Se penso a chi sta lavorando per tentare di arginare i danni di questa pandemia, mi viene in mente una qualità, l'altruismo. Viva inclinazione, amore verso il prossimo, che si traduce in un'attiva partecipazione alla risoluzione di problemi, difficoltà, necessità altrui. O se vogliamo l'atteggiamento di chi orienta la sua opera verso il fine di raggiungere il bene altrui (o, se si preferisce, di trovare il bene proprio nel bene altrui).

Mantenendo un atteggiamento pragmatico se tutti noi, prima di lamentarci dei disservizi, incolpare gli altri dei disagi e considerare le difficoltà insormontabili, valutassimo con attenzione la reale urgenza e necessità delle richieste che facciamo, potremmo forse ridurre il carico del sistema intero. Come professionisti siamo abituati a valutare quanto una nostra prescrizione sia appropriata certamente dal punto di vista clinico, ma anche da quello dei costi (non solo economici sia chiaro) che lo stesso determina sul sistema sanitario.
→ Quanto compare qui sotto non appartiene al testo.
(* ===== verification/UserDirs.v ===== *)
(** * Programs that read directories: ls on the kernel *)
From ITree Require Import ITree.
From S2P Require Import Prelude State Monad Logic Strings Screen ScreenSpec Proc ProcSpec Fs FsSpec Terminal TerminalSpec Interrupts Syscalls PagingSpec Kernel Demo DriverSpec ProcessSpec FsProps ProcessProps LifeProps DirSpec User UserLib UserRun UserSpec UserProps UserFiles.

Lemma upto0_Forall (Q : Z -> Prop) l : Forall Q l -> Forall Q (upto0 l).
Proof. induction 1 as [|c l Hc Hl IH]; cbn; [done|]. case_match; by constructor. Qed.

Lemma entries_bytes f n : forall i ds, entries f n i = Some ds -> Forall bytes ds.
Proof.
  induction n as [|n IH]; intros i ds; cbn [entries]; [by intros [= <-]|].
  destruct (dir_entries f i) as [d|] eqn:Hd; [|done]. cbn.
  destruct (entries f n (i + 1)) as [ds'|] eqn:E; [|done]. intros [= <-].
  constructor; [by apply (fs_bytes_range _ _ _ _ Hd)|by eapply IH].
Qed.

Lemma next_named_Forall (Q : dir_entry_t -> Prop) ds k d ds' :
  next_named ds = Some (k, d, ds') -> Forall Q ds -> Q d.
Proof.
  intros Hn H. revert k Hn. induction H as [|x l Hx Hl IH]; intros k; cbn [next_named]; [done|].
  destruct (nonempty x); [by intros [= _ <- _]|].
  destruct (next_named l) as [[[k' d'] l']|]; [|done]. intros [= _ <- <-]. by eapply IH.
Qed.

Section dirs.
Context {P : Platform}.
Variables (ubuf ebx ecx edx : Z).
Hypothesis ubuf_range : VIRTUAL_START <= ubuf <= VIRTUAL_START + 0x3B7000.
Implicit Types (s : kstate).

(** Descriptor [fd] reads the directory [ds] and has [rest] left. *)
Record listing s (fd : Z) (ds rest : list dir_entry_t) : Prop := {
  ls_fd : 2 <= fd < 8;
  ls_tables : tables_filled s;
  ls_dir : dir_ok s ds;
  ls_block : exists blk, cur_fd s fd = Some blk /\
    file_operations_pointer blk = Some dir_table /\ 0 <= file_position blk <= 63 /\
    rest = drop (Z.to_nat (file_position blk)) ds /\
    Z.of_nat (length (names rest)) <= fd_flags blk < 2147483648;
}.

Lemma listing_draws s s' fd ds rest : draws s s' -> listing s fd ds rest -> listing s' fd ds rest.
Proof.
  intros D [L1 [T1 T2 T3] [L3 L4] L5]. constructor; try done.
  - constructor; by rewrite (draws_proc _ _ D).
  - constructor; by rewrite (draws_fs _ _ D).
  - by rewrite (draws_cur_fd _ _ _ D).
Qed.

Lemma listing_moved s fd ds rest blk b :
  cur_fd s fd = Some b -> listing s fd ds rest ->
  file_operations_pointer blk = Some dir_table -> 0 <= file_position blk <= 63 ->
  Z.of_nat (length (names (drop (Z.to_nat (file_position blk)) ds))) <= fd_flags blk < 2147483648 ->
  listing (with_cur_fd fd blk s) fd ds (drop (Z.to_nat (file_position blk)) ds).
Proof.
  intros Hb [L1 [T1 T2 T3] [L3 L4] _] H1 H2 H3. constructor; [done|by constructor|by constructor|].
  exists blk. rewrite (cur_fd_with s fd blk b fd Hb) by lia. by rewrite decide_True.
Qed.

(** A read of 32 bytes: the next name, or 0 when there is none. *)
Lemma wp_read_dir s pid vid fd ds rest buf (Q : Z * list Z -> kstate -> Prop) :
  user_at s pid vid -> listing s fd ds rest -> length buf = 33%nat -> bytes buf ->
  (forall s', user_at s' pid vid -> s_fs s' = s_fs s ->
    match next_named rest with
    | None => Q (0, buf) s'
    | Some (_, d, rest') =>
        forall tail, length tail = (33 - length (name_of d))%nat -> bytes tail ->
          listing s' fd ds rest' ->
          Q (Z.of_nat (length (name_of d)), name_of d ++ tail) s'
    end) ->
  wp (handle ubuf ebx ecx edx (SysRead fd buf 32)) Q s.
Proof.
  intros U L Hl Hb HQ. destruct (ls_block _ _ _ _ L) as (blk & Hblk & Hop & Hp & Hrest & Hfl).
  pose proof (ls_fd _ _ _ _ L) as Hfd.
  assert (Hr : forall s1, draws s s1 ->
    let '(r, blk') := dir_result blk rest 32 in
    read_into on_irq fd 32 s1 = Monad.Ret r (with_cur_fd fd blk' s1)).
  { intros s1 D. apply (listing_draws _ _ _ _ _ D) in L. rewrite <-(draws_cur_fd _ _ _ D) in Hblk.
    pose proof (directory_read_next s1 fd blk ds 32 Hblk (ls_dir _ _ _ _ L) Hp ltac:(lia)) as E.
    rewrite <-Hrest in E. destruct (dir_result blk rest 32) as [r blk'].
    unfold read_into. rewrite fd_check by lia. erewrite bind_Ret by (by apply get_fd_Ret).
    rewrite (proj2 (Z.eqb_neq _ _)), Hop by lia. unfold get_optable.
    erewrite bind_Ret; [|erewrite bind_Ret by reflexivity; by apply of_opt_Some, L]. exact E. }
  unfold dir_result in Hr. destruct (next_named rest) as [[[k d] rest']|] eqn:Hn.
  - destruct (next_named_drop _ _ _ _ Hn) as (Hne & Hr' & Hk).
    pose proof (names_next rest) as Hnm. rewrite Hn in Hnm. rewrite Hnm in Hfl. cbn [length] in Hfl.
    rewrite (proj2 (Z.eqb_neq _ _)) in Hr by lia. cbv zeta in Hr.
    change (field_text 32 d) with (name_of d) in Hr.
    assert (Hnl : (length (name_of d) <= 32)%nat).
    { unfold name_of, filename. pose proof (upto0_length (take 32 d)).
      rewrite length_take in *. lia. }
    assert (Bd : bytes (name_of d)).
    { apply upto0_Forall, Forall_take. eapply (next_named_Forall bytes); [exact Hn|].
      rewrite Hrest. apply Forall_drop. eapply entries_bytes, L. }
    set (z := if decide (length (name_of d) < Z.to_nat 32)%nat then [0] else []) in *.
    assert (Lz : (length (name_of d ++ z) <= 33)%nat).
    { rewrite length_app. unfold z. case_decide; cbn; lia. }
    assert (Bz : bytes (name_of d ++ z)).
    { apply Forall_app. split; [done|]. unfold z. case_decide; repeat constructor; lia. }
    eapply wp_read_fd; [done|exact U|done|by eexists|lia|lia|done|exact Hr|done|lia|].
    intros s' U' D. specialize (HQ s' U' (draws_fs _ _ D)). unfold overlay. rewrite <-app_assoc.
    apply HQ.
    + autorewrite with arr in *. lia.
    + apply Forall_app in Bz as [_ Bz]. apply Forall_app. split; [done|by apply Forall_drop].
    + eapply listing_draws; [exact D|].
      set (blk' := set fd_flags _ _) in *.
      assert (Hpos : file_position blk' = file_position blk + Z.of_nat k + 1) by done.
      assert (Hflg : fd_flags blk' = fd_flags blk - 1) by (unfold blk'; upd; apply s32_small; lia).
      assert (Hdrop : rest' = drop (Z.to_nat (file_position blk')) ds).
      { rewrite Hr', Hrest, drop_drop, Hpos. f_equal. lia. }
      rewrite Hdrop. pose proof (entries_length _ _ _ _ (do_dir _ _ (ls_dir _ _ _ _ L))) as Hdl.
      unfold MAX_DIR_ENTRIES in Hdl. rewrite Hrest, length_drop in Hk.
      eapply listing_moved; [exact Hblk|exact L|done|lia|]. rewrite <-Hdrop, Hflg. lia.
  - assert (Hr0 : exists blk', forall s1, draws s s1 ->
      read_into on_irq fd 32 s1 = Monad.Ret (0, []) (with_cur_fd fd blk' s1)).
    { destruct (fd_flags blk =? 0); by eexists. }
    destruct Hr0 as [blk' Hr0].
    eapply wp_read_fd; [done|exact U|done|by eexists|lia|lia|done|exact Hr0|constructor|cbn; lia|].
    intros s' U' D. unfold overlay. cbn [length app]. rewrite drop_0. by apply HQ; [|apply D].
Qed.
(** ** ls *)

Definition line_of (name : list Z) : list Z := name ++ [10].

Lemma says_ls_loop n : forall s pid vid fd ds rest buf,
  user_at s pid vid -> listing s fd ds rest -> (length (names rest) < n)%nat ->
  length buf = 33%nat -> bytes buf -> Forall (Forall (fun c => c <> 13)) (names rest) ->
  says ubuf ebx ecx edx (ls_loop fd buf)
    (fun o r s' => r = 0 /\ o = concat (map line_of (names rest)) /\ user_at s' pid vid) s.
Proof.
  induction n as [|n IH]; intros s pid vid fd ds rest buf U L Hn Hl Hb Hcr; [lia|].
  unfold ls_loop. apply says_iter. fold (ls_loop fd). unfold ls_round. user_pure.
  apply says_trigger. eapply wp_read_dir; [exact U|exact L|done|done|].
  intros s1 U1 _. cbn [output_of]. rewrite (names_next rest) in *.
  destruct (next_named rest) as [[[k d] rest']|] eqn:Hnm;
    [|change (0 =? 0) with true; cbv iota; user_pure; by split_and!].
  intros tail Ht Bt L1. destruct (next_named_drop _ _ _ _ Hnm) as (Hne & _ & _).
  pose proof (name_nonempty d Hne). cbn [length] in Hn. apply Forall_cons in Hcr as [Hcr1 Hcr2].
  set (name := name_of d) in *.
  rewrite (proj2 (Z.eqb_neq _ 0)), (proj2 (Z.eqb_neq _ (-1))) by lia.
  destruct tail as [|c tail]; [cbn in Ht; unfold name, name_of, filename in *;
    pose proof (upto0_length (take 32 d)); rewrite length_take in *; lia|].
  apply Forall_cons in Bt as [_ Bt].
  assert (El : lset (name ++ c :: tail) (Z.of_nat (length name)) 10 = Some (name ++ 10 :: tail)).
  { rewrite lset_Some by (rewrite length_app; cbn; lia). f_equal. rewrite Nat2Z.id.
    rewrite insert_app_r_alt by lia. by rewrite Nat.sub_diag. }
  assert (Bn : bytes (name ++ 10 :: tail)).
  { apply Forall_app. split; [|by constructor; [lia|]].
    apply upto0_Forall, Forall_take. eapply (next_named_Forall bytes); [exact Hnm|].
    destruct (ls_block _ _ _ _ L) as (blk & _ & _ & _ & -> & _).
    apply Forall_drop. eapply entries_bytes, L. }
  assert (Et : take (Z.to_nat (Z.of_nat (length name) + 1)) (name ++ 10 :: tail) = line_of name).
  { rewrite (cons_middle 10 name tail), app_assoc. apply take_app_length'.
    unfold line_of. rewrite length_app. cbn. lia. }
  assert (Ln : length (name ++ 10 :: tail) = 33%nat) by (rewrite length_app; cbn in *; lia).
  user_pure. eapply says_defined; [exact El|]. user_pure. apply says_trigger.
  eapply wp_write_out; [done|exact U1|exact Bn|rewrite length_app; cbn; lia|lia|..].
  { rewrite Et. apply Forall_app. split; [done|by repeat constructor]. }
  rewrite Et. intros s2 U2 W2. rewrite (proj2 (Z.eqb_neq _ (-1))) by lia. user_pure.
  cbn [output_of]. change (1 =? 1) with true. cbv iota. rewrite Et, app_nil_r.
  eapply says_mono; [eapply (IH s2 pid vid fd ds rest'); [done| |lia|done|done|done]|].
  - eapply listing_draws; [|exact L1]. etransitivity; [apply draws_stored|apply W2].
  - cbv beta. intros o r s' (-> & -> & U'). by split_and!.
Qed.

Lemma wp_open_directory s pid vid d i ds n (Q : Z -> kstate -> Prop) :
  user_at s pid vid -> tables_filled s -> named s (text ".") d -> file_type d = TYPE_DIR ->
  lowest_free s i -> dir_ok s ds -> num_dir_entries (s_fs s) = Some n ->
  Z.of_nat (length (names ds)) <= n < 2147483648 ->
  (forall s', user_at s' pid vid -> listing s' i ds ds -> Q i s') ->
  wp (handle ubuf ebx ecx edx (SysOpen (lit "."))) Q s.
Proof.
  intros U T Hn Hty L D Hcnt Hrange HQ.
  assert (Hcs : cstring (lit ".") (text ".")) by (split; [repeat constructor; lia|by exists []]).
  eapply wp_handle_open; [done|exact U|exact Hcs|repeat constructor; lia|cbn; lia|].
  intros s1 U1 D1. pose proof (same_files_draws _ _ D1) as S1.
  apply (same_files_tables _ _ S1) in T. apply (same_files_named _ _ _ _ S1) in Hn.
  apply (same_files_lowest _ _ _ S1) in L. pose proof (lf_range _ _ L) as Hi.
  destruct (lf_free _ _ L) as (b0 & Hb0 & _).
  assert (Hnm : named (masked s1) (text ".") d) by (destruct Hn; by constructor).
  unfold Syscalls.open. eapply wp_bind_Ret; [reflexivity|]. cbv beta. fold (masked s1).
  eapply wp_bind_Ret; [apply (read_dentry_named (masked s1) _ d); exact Hnm|]. cbv beta iota.
  change (negb (SUCCESS =? 0)) with false. cbv iota zeta. rewrite Hty.
  change (TYPE_DIR =? TYPE_RTC) with false. change (TYPE_DIR =? TYPE_DIR) with true. cbv iota.
  unfold directory_open. eapply wp_bind_Ret; [by apply (read_dentry_named (masked s1) _ d)|].
  cbv beta iota. change (SUCCESS =? -1) with false. cbv iota.
  eapply wp_bind_Ret; [apply scan_slot; by destruct L|]. cbv beta iota.
  eapply wp_bind_Ret; [eapply table_pointer_Ret, T|]. wp_pure.
  eapply wp_fs_read; [change (s_fs (masked s1)) with (s_fs s1); by rewrite (draws_fs _ _ D1)|].
  wp_pure. eapply wp_put_fd; [exact Hb0|]. wp_pure.
  set (blk := mk_fd (Some dir_table) 0 0 (s32 n)).
  assert (U2 : user_at (with_cur_fd i blk (masked s1)) pid vid).
  { apply user_at_with_fd; [done|by eexists|by apply user_at_masked]. }
  apply HQ; [by apply user_at_flags|].
  eapply listing_draws; [apply draws_flags|]. constructor; [done|by destruct T; constructor| |].
  - destruct D as [Dd Di]. constructor; change (s_fs (with_cur_fd i blk (masked s1))) with (s_fs s1);
      by rewrite (draws_fs _ _ D1).
  - exists blk. rewrite (cur_fd_with (masked s1) i blk b0 i) by (done || lia).
    rewrite decide_True by done. split_and!; try done; cbn [fd_flags blk]; rewrite s32_small; lia.
Qed.

(** C30: ls on this kernel. A process that runs ls ends with 0 and has written
    to the standard output the name of every named entry of the directory,
    once, in the order of the directory, each on a line of its own. *)
Theorem ls_prints_names s pid vid d i ds n :
  user_at s pid vid -> tables_filled s -> named s (text ".") d -> file_type d = TYPE_DIR ->
  lowest_free s i -> dir_ok s ds -> num_dir_entries (s_fs s) = Some n ->
  Z.of_nat (length (names ds)) <= n < 2147483648 ->
  Forall (Forall (fun c => c <> 13)) (names ds) ->
  exists k s', run ubuf ebx ecx edx k ls_main s =
      Some (concat (map line_of (names ds)), Monad.Ret 0 s') /\ user_at s' pid vid.
Proof.
  intros U T Hn Hty L D Hcnt Hrange Hcr.
  assert (W : says ubuf ebx ecx edx ls_main (fun o r s' => r = 0 /\
    o = concat (map line_of (names ds)) /\ user_at s' pid vid) s).
  { unfold ls_main. user_pure. apply says_trigger.
    eapply (wp_open_directory s pid vid d i ds n); [done..|]. intros s1 U1 L1.
    cbn [output_of]. pose proof (lf_range _ _ L). rewrite (proj2 (Z.eqb_neq i (-1))) by lia.
    eapply says_ls_loop; [exact U1|exact L1|apply Nat.lt_succ_diag_r|apply local_length|
      apply local_bytes|done]. }
  destruct W as (k & o & r & s' & W & -> & -> & U'). by exists k, s'.
Qed.
End dirs.

(** ** Witnesses *)

(** The tester with the module of 64 inodes. *)
Definition lister : kstate := set s_fs (fun _ => s_fs wide_state) tester.

Lemma user_at_fs f s pid vid : user_at s pid vid -> user_at (set s_fs f s) pid vid.
Proof.
  intros [U1 U2 [U3 U4 U5] U6 U7 U8 U9 U10 U11].
  constructor; try done; by apply (cursor_ok_scr s).
Qed.
Lemma lister_user : user_at lister 1 VIDEO.
Proof. unfold lister. apply user_at_fs, tester_user. Qed.

Lemma lister_fs : s_fs lister = s_fs wide_state.
Proof. unfold lister. generalize tester. intros s. by upd. Qed.
Lemma lister_dir : directory (s_fs lister) = Some wide_dir.
Proof. rewrite lister_fs. exact wide_dir_eq. Qed.

Lemma ls_prints_names_witness :
  exists k s', run 0x8050000 0 0 0 k ls_main lister = Some
    (chars "." ++ [10] ++ chars "rtc" ++ [10] ++ chars "shell" ++ [10] ++
     chars "verylargetextwithverylongname.tx" ++ [10], Monad.Ret 0 s').
Proof.
  assert (E : names wide_dir = [text "."; text "rtc"; text "shell";
    text "verylargetextwithverylongname.tx"]) by (vm_compute; reflexivity).
  destruct (ls_prints_names 0x8050000 0 0 0 ltac:(unfold VIRTUAL_START; lia) lister 1 VIDEO
    (mk_dentry "." 1 0) 2 wide_dir 4) as (k & s' & H & _).
  - exact lister_user.
  - by apply small_tables.
  - constructor; [repeat constructor; lia|]. exists wide_dir. split; [exact lister_dir|by vm_compute].
  - by vm_compute.
  - by eapply first_free.
  - split; [exact lister_dir|]. exists 64. rewrite lister_fs. split; [by vm_compute|lia].
  - rewrite lister_fs. by vm_compute.
  - rewrite E. cbn. lia.
  - rewrite E. repeat constructor; done.
  - exists k, s'. rewrite H, E. reflexivity.
Defined.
In questo particolare momento tale modalità di pensiero deve diventare ancora più incalzante, non solo per noi ma anche per tutti i pazienti, che caldamente invito a riflettere prime di richiedere al proprio medico delle prestazioni che potrebbero attendere qualche tempo.

Venerdì faremo un altro tampone per uscire dalla nostra quarantena e, se tutto va bene, lunedì risalterò nel vortice. Speriamo non giri troppo veloce.